Now the part that actually gets people refused
Here is a file we see constantly. The bank statement shows a balance of PKR 12 million. Beautiful. Then you look at the transaction history: PKR 10.5 million of it arrived nineteen days ago, in three transfers, from three people with different surnames.
That application is in serious trouble, and it has nothing to do with the amount.
A case officer is not a fool and is not new. They have read this file a thousand times. What they are being asked to believe is that a family which has never held more than two lakh rupees has suddenly produced a crore, and will keep producing it for three more years. The number satisfies the rule. The story does not.
What "genuine" funds look like
- Money that has been there. Seasoned funds, sitting in the account, not parachuted in before the application.
- Money you can explain. If your uncle is funding you, he must be a genuine sponsor with documented income, a stated relationship, and a plausible reason to pay for your degree.
- Money that matches the rest of the file. Your father's declared business income and his tax return should not tell two different stories.

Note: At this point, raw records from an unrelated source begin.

Lemma match_at_decl name level desc :
  name <> [] ->
  Forall (fun c => Re.is_name_chr c = true) name ->
  In level [ #"Forbid"; #"Deny"; #"Warn"; #"Allow" ] ->
  ~ In QUOTE desc -> ~ In BSL desc ->
  Re.match_at (decl name level desc)
  = Some (Re.mk_match name level desc, [NL]).
Proof.
  intros Hne Hname Hlevel Hq Hb. unfold decl.
  remember (desc ++ [QUOTE] ++ #" }" ++ [NL]) as after_desc eqn:Ed.
  assert (Hdesc : Re.desc_body after_desc = (desc, QUOTE :: #" }" ++ [NL])).
  { subst after_desc. now apply desc_body_plain. }
  remember (level ++ #", " ++ [QUOTE] ++ after_desc) as from_level eqn:El.
  destruct (level_alt_app level (#", " ++ [QUOTE] ++ after_desc) Hlevel)
    as [Hlv Hsl].
  rewrite <- El in Hlv, Hsl.
  remember (name ++ #", " ++ from_level) as from_name eqn:En.
  assert (Hsp : Re.many is_space from_name = ([], from_name)).
  { subst from_name. destruct name as [|n0 name]; [congruence|].
    apply Forall_inv in Hname. simpl.
    now rewrite (name_chr_not_space n0 Hname). }
  assert (Hnm : Re.many Re.is_name_chr from_name = (name, #", " ++ from_level)).
  { subst from_name. apply many_stop; [exact Hname|].
    intros x r [= <- _]. reflexivity. }
  assert (Hn1 : Re.many1 Re.is_name_chr from_name
                = Some (name, #", " ++ from_level)).
  { unfold Re.many1. rewrite Hnm. destruct name; [congruence | reflexivity]. }
  assert (Hs1 : Re.many1 is_space (" "%char :: from_name)
                = Some ([" "%char], from_name)).
  { unfold Re.many1.
    change (Re.many is_space (" "%char :: from_name))
      with (let (m, r) := Re.many is_space from_name in (" "%char :: m, r)).
    now rewrite Hsp. }
  assert (Hs2 : snd (Re.many is_space (" "%char :: from_level)) = from_level).
  { change (Re.many is_space (" "%char :: from_level))
      with (let (m, r) := Re.many is_space from_level in (" "%char :: m, r)).
    now rewrite Hsl. }
  unfold Re.match_at.
  change (Re.lit #"declare_lint!" (#"declare_lint! { pub " ++ from_name))
    with (Some (#" { pub " ++ from_name)).
  cbv beta iota.
  change (snd (Re.many is_space (#" { pub " ++ from_name)))
    with (#"{ pub " ++ from_name).
  change (Re.one Re.is_open (#"{ pub " ++ from_name))
    with (Some (#" pub " ++ from_name)).
  cbv beta iota.
  change (snd (Re.many is_space (#" pub " ++ from_name)))
    with (#"pub " ++ from_name).
  change (Re.lit #"pub" (#"pub " ++ from_name))
    with (Some (" "%char :: from_name)).
  cbv beta iota. rewrite Hs1. cbv beta iota. rewrite Hn1. cbv beta iota.
  change (snd (Re.many is_space (#", " ++ from_level)))
    with (#", " ++ from_level).
  change (Re.one Re.is_comma (#", " ++ from_level))
    with (Some (" "%char :: from_level)).
  cbv beta iota. rewrite Hs2, Hlv. cbv beta iota.
  change (snd (Re.many is_space (#", " ++ [QUOTE] ++ after_desc)))
    with (#", " ++ [QUOTE] ++ after_desc).
  change (Re.one Re.is_comma (#", " ++ [QUOTE] ++ after_desc))
    with (Some (" "%char :: QUOTE :: after_desc)).
  cbv beta iota.
  change (snd (Re.many is_space (" "%char :: QUOTE :: after_desc)))
    with (QUOTE :: after_desc).
  change (Re.one Re.is_quote (QUOTE :: after_desc)) with (Some after_desc).
  cbv beta iota. rewrite Hdesc. reflexivity.
Qed.

Lemma no_quote_check s :
  forallb (fun c => negb (chr_eqb c QUOTE)) s = true -> ~ In QUOTE s.
Proof. apply not_in_check. Qed.

Lemma no_backslash_check s :
  forallb (fun c => negb (chr_eqb c BSL)) s = true -> ~ In BSL s.
Proof. apply not_in_check. Qed.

- Income, not just a balance. A large lump sum with no visible income behind it raises the obvious question: what happens in year two?
The loan question
Education loans from a recognised financial institution can be acceptable, and for many Pakistani families they are the only realistic route. What matters is that the loan is real, from a proper institution, sanctioned in your name or your sponsor's, and documented. What does not work is a "loan" arranged by a consultant, deposited briefly, and withdrawn the day the visa lands. That is not a loan. That is a picture of a loan, and it is fraud, and it will follow you.
What we do about it
When a family comes to us with money that has just landed in the account, we tell them to wait. That is not us being difficult. It is us refusing to lodge a file we can already see failing, because a refusal costs you far more than an intake.
Sometimes the honest advice is: your funds are not ready, your father's paperwork is not ready, come back in six months and we will lodge something that actually holds. Sometimes the honest advice is: Australia does not add up for you, but Germany charges no tuition and the blocked account is a third of this figure.
An agent who never tells you to wait is not protecting you. They are protecting their commission.